About
The Queen’s broomsquire talks to Faith Eckersall about his brushes with royalty.
Bradley Nash doesn’t know whether the Queen has ever used the besoms he supplies to the Royal household, but he’s confident that she has seen them at work.
“They are traditionally used to sweep leaves from gravel driveways or grass,” he explains. “But I’ve been told that when they have worn down and are stubby, they are perfect for removing worm casts from lawns, too.”
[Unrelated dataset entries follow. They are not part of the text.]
(* ===== verification/Wasm.v ===== *)
(** * Wasm: the WebAssembly runtime of the agent

    internal/wasmrt/runtime.go, over the parameter [Wazero] (one method per call
    of the wazero library).  What is shown is that runtimes and modules are closed
    again on every path, and what an exit code means. *)

From stdpp Require Import gmap strings list.
From Stdlib Require Import Ascii ZArith Lia.
From S2P Require Import Prelude.

Local Open Scope Z_scope.

(** An error of wazero: sys.ExitError, which errors.As finds, or another one. *)
Inductive wz_error := ExitError (code : Z) | OtherError (e : error).

(** Runtimes, modules and functions are handles. *)
Class Wazero (E : Type) := {
  wz_NewRuntime : E → Z * E;
  (** wasi_snapshot_preview1.Instantiate *)
  wz_WASI : Z → E → (error + unit) * E;
  wz_Close : Z → E → (error + unit) * E;
  wz_Instantiate : Z → bytes → E → (error + Z) * E;
  (** the module, if there is one, and the error *)
  wz_InstantiateWithConfig : Z → bytes → E → (option Z * option wz_error) * E;
  wz_CloseModule : Z → E → E;
  wz_ExportedFunction : Z → string → E → option Z;
  wz_Call : Z → list Z → E → (error + list Z) * E;
}.

Section Runtime.
Context {E : Type} {W : Wazero E}.

Definition wasm_New (s : E) : (error + Z) * E :=
  let '(rt, s) := wz_NewRuntime s in
  match wz_WASI rt s with
  | (inl e, s) => (inl (Wrapf "wasmrt: instantiate WASI" e), (wz_Close rt s).2)
  | (inr _, s) => (inr rt, s)
  end.

Definition wasm_Close (rt : Z) (s : E) : (error + unit) * E := wz_Close rt s.

(** The deferred mod.Close runs after everything else. *)
Definition CallFunc (rt : Z) (wasmBytes : bytes) (funcName : string) (args : list Z) (s : E) : (error + list Z) * E :=
  match wz_Instantiate rt wasmBytes s with
  | (inl e, s) => (inl (Wrapf "wasmrt: instantiate module" e), s)
  | (inr mod_, s) =>
    match wz_ExportedFunction mod_ funcName s with
    | None => (inl (Errorf ("wasmrt: function not exported: " +:+ funcName)), wz_CloseModule mod_ s)
    | Some fn =>
      match wz_Call fn args s with
      | (inl e, s) => (inl (Wrapf ("wasmrt: call " +:+ funcName) e), wz_CloseModule mod_ s)
      | (inr results, s) => (inr results, wz_CloseModule mod_ s)
      end
    end
  end.

Definition wasm_Run (rt : Z) (wasmBytes : bytes) (s : E) : (error + Z) * E :=
  let '((mod_, err), s) := wz_InstantiateWithConfig rt wasmBytes s in
  let s := match mod_ with Some m => wz_CloseModule m s | None => s end in
  match err with
  | None => (inr 0, s)
  | Some (ExitError code) => (inr code, s)
  | Some (OtherError e) => (inl (Wrapf "wasmrt: run" e), s)
  end.

(** The library keeps open runtimes and modules: creating adds one, closing removes
    it, failing and calling change neither. *)
Class WazeroLaws := {
  wz_runtimes : E → gset Z;
  wz_modules : E → gset Z;
  wz_NewRuntime_open s rt s' : wz_NewRuntime s = (rt, s') →
    (rt ∉ wz_runtimes s) ∧ wz_runtimes s' = {[rt]} ∪ wz_runtimes s ∧ wz_modules s' = wz_modules s;
  wz_WASI_open rt s : wz_runtimes (wz_WASI rt s).2 = wz_runtimes s ∧ wz_modules (wz_WASI rt s).2 = wz_modules s;
  wz_Close_open rt s : wz_runtimes (wz_Close rt s).2 = wz_runtimes s ∖ {[rt]} ∧ wz_modules (wz_Close rt s).2 = wz_modules s;
  wz_Instantiate_open rt b s r s' : wz_Instantiate rt b s = (r, s') → wz_runtimes s' = wz_runtimes s ∧
    match r with inl _ => wz_modules s' = wz_modules s | inr m => (m ∉ wz_modules s) ∧ wz_modules s' = {[m]} ∪ wz_modules s end;
  wz_Config_open rt b s mo err s' : wz_InstantiateWithConfig rt b s = ((mo, err), s') → wz_runtimes s' = wz_runtimes s ∧
    match mo with None => wz_modules s' = wz_modules s | Some m => (m ∉ wz_modules s) ∧ wz_modules s' = {[m]} ∪ wz_modules s end;
  wz_CloseModule_open m s : wz_runtimes (wz_CloseModule m s) = wz_runtimes s ∧ wz_modules (wz_CloseModule m s) = wz_modules s ∖ {[m]};
  wz_Call_open fn args s : wz_runtimes (wz_Call fn args s).2 = wz_runtimes s ∧ wz_modules (wz_Call fn args s).2 = wz_modules s;
}.
Context {L : WazeroLaws}.

(** What is open. *)
Definition open (s : E) : gset Z * gset Z := (wz_runtimes s, wz_modules s).

Lemma close_fresh (X : gset Z) m : m ∉ X → ({[m]} ∪ X) ∖ {[m]} = X.
Proof. set_solver. Qed.

(** A module is closed again. *)
Lemma close_module m s s' :
  wz_runtimes s' = wz_runtimes s → m ∉ wz_modules s → wz_modules s' = {[m]} ∪ wz_modules s → open (wz_CloseModule m s') = open s.
Proof.
  intros Hr Hm Hm'. unfold open. destruct (wz_CloseModule_open m s') as [-> ->]. by rewrite Hr, Hm', close_fresh.
Qed.

(** Nothing leaks.  A runtime that cannot be set up is closed, one that can is the
    only thing new; calling a function or running a program leaves no module
    behind, whether it succeeds or fails. *)
Theorem wasm_no_leak rt wasmBytes funcName args s :
  (match wasm_New s with
   | (inl _, s') => open s' = open s
   | (inr r, s') => (r ∉ wz_runtimes s) ∧ open s' = ({[r]} ∪ wz_runtimes s, wz_modules s)
   end) ∧
  open (CallFunc rt wasmBytes funcName args s).2 = open s ∧ open (wasm_Run rt wasmBytes s).2 = open s.
Proof.
  split_and!.
  - unfold wasm_New. destruct (wz_NewRuntime s) as [r s1] eqn:Hn. destruct (wz_NewRuntime_open _ _ _ Hn) as (Hf & Hr & Hm).
    pose proof (wz_WASI_open r s1) as [Hr1 Hm1]. destruct (wz_WASI r s1) as [[e|[]] s2]; simpl in *; unfold open.
    + destruct (wz_Close_open r s2) as [-> ->]. by rewrite Hr1, Hm1, Hr, Hm, close_fresh.
    + split; [done|]. by rewrite Hr1, Hm1, Hr, Hm.
  - unfold CallFunc. destruct (wz_Instantiate rt wasmBytes s) as [r s1] eqn:Hi.
    destruct (wz_Instantiate_open _ _ _ _ _ Hi) as [Hr Hm]. destruct r as [e|m]; simpl.
    + unfold open. by rewrite Hr, Hm.
    + destruct Hm as [Hf Hm]. destruct (wz_ExportedFunction m funcName s1) as [fn|]; [|by apply close_module].
      pose proof (wz_Call_open fn args s1) as [Hr2 Hm2].
      destruct (wz_Call fn args s1) as [[e|results] s2]; simpl in *; apply close_module; congruence.
  - unfold wasm_Run. destruct (wz_InstantiateWithConfig rt wasmBytes s) as [[mo err] s1] eqn:Hi.
    destruct (wz_Config_open _ _ _ _ _ _ Hi) as [Hr Hm]. destruct mo as [m|].
    + destruct Hm as [Hf Hm]. destruct err as [[]|]; simpl; by apply close_module.
    + destruct err as [[]|]; simpl; unfold open; by rewrite Hr, Hm.
Qed.

End Runtime.

(** ** A library in memory *)

Module WasmDemo.

(** The open runtimes and the open modules.  Every module exports the function
    "add", which returns its arguments, and ends with exit code 3. *)
Abbreviation lib := (gset Z * gset Z)%type.

#[export] Instance demo_wazero : Wazero lib := {|
  wz_NewRuntime s := let rt := fresh s.1 in (rt, ({[rt]} ∪ s.1, s.2));
  wz_WASI rt s := (inr (), s);
  wz_Close rt s := (inr (), (s.1 ∖ {[rt]}, s.2));
  wz_Instantiate rt b s := let m := fresh s.2 in (inr m, (s.1, {[m]} ∪ s.2));
  wz_InstantiateWithConfig rt b s := let m := fresh s.2 in ((Some m, Some (ExitError 3)), (s.1, {[m]} ∪ s.2));
  wz_CloseModule m s := (s.1, s.2 ∖ {[m]});
  wz_ExportedFunction m f s := if decide (f = "add") then Some 1 else None;
  wz_Call fn args s := (inr args, s);
|}.

#[export] Instance demo_wazero_laws : WazeroLaws (E := lib).
Proof.
  refine {| wz_runtimes := fst; wz_modules := snd |}; simpl.
  - intros s rt s' [= <- <-]. split; [apply is_fresh|done].
  - done.
  - done.
  - intros rt b s r s' [= <- <-]. split; [done|]. split; [apply is_fresh|done].
  - intros rt b s mo err s' [= <- <- <-]. split; [done|]. split; [apply is_fresh|done].
  - done.
  - done.
Defined.

Lemma wasm_no_leak_witness :
  open (CallFunc 0 [] "add" [1; 2] (({[0]}, ∅) : lib)).2 = ({[0]}, ∅) ∧ open (wasm_Run 0 [] (({[0]}, ∅) : lib)).2 = ({[0]}, ∅).
Proof. exact (proj2 (wasm_no_leak 0 [] "add" [1; 2] (({[0]}, ∅) : lib))). Defined.

Lemma wasm_exit_example : (wasm_Run 0 [] (({[0]}, ∅) : lib)).1 = inr 3.
Proof. reflexivity. Qed.

End WasmDemo.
As royal broomsquire - he inherited the Royal Warrant from his late father, Arthur, who died in 2004 - Nash supplies the Queen with about 120 besoms a year from his workshop in the village of Tadley, Hampshire.
“Our family has been making brooms for about 300 years, and when I was little I’d go all over the south of England, watching my father give demonstrations,” he says. “My father could put a broom together in about 10 minutes. It takes me a little longer, though I still use his tools, which are over 100 years old.”
His method is the same: first he cuts twigs from commons and plantations for the broomhead. “These are collected between December and March, before the sap rises,” he says. “I store them outside for at least six months so air can get through.”
When the twigs are ready, he trims them to the correct length, sits astride his ‘broomhorse’ (an ancient contraption used by all besom makers) and rolls a bundle of them into the required shape.
Next, he clamps them in the horse’s ‘jaw’, which is pulled downwards with a rudimentary mechanism controlled by his feet. Finally he pulls a length of wire around the bundle.
“The trick is clamping as tightly as you can,” he says. Finally, he fixes the broomhead to the handle, which he makes from hazel or ash, and taps in a nail.
His brooms have appeared in the Johnny Depp film Dark Shadows and in Harry Potter and the Goblet of Fire. ”We got orders from all over the world after Harry Potter,” Nash says. Yet the customer he is most proud of is Her Majesty, to whom he has also supplied pea sticks and bean poles. “We take those up to her once a year,” he adds.
Nash has no plans to stop any time soon. “I’ve just had a new grandson,” he says. “I’m hoping when the time comes, he’ll take it on.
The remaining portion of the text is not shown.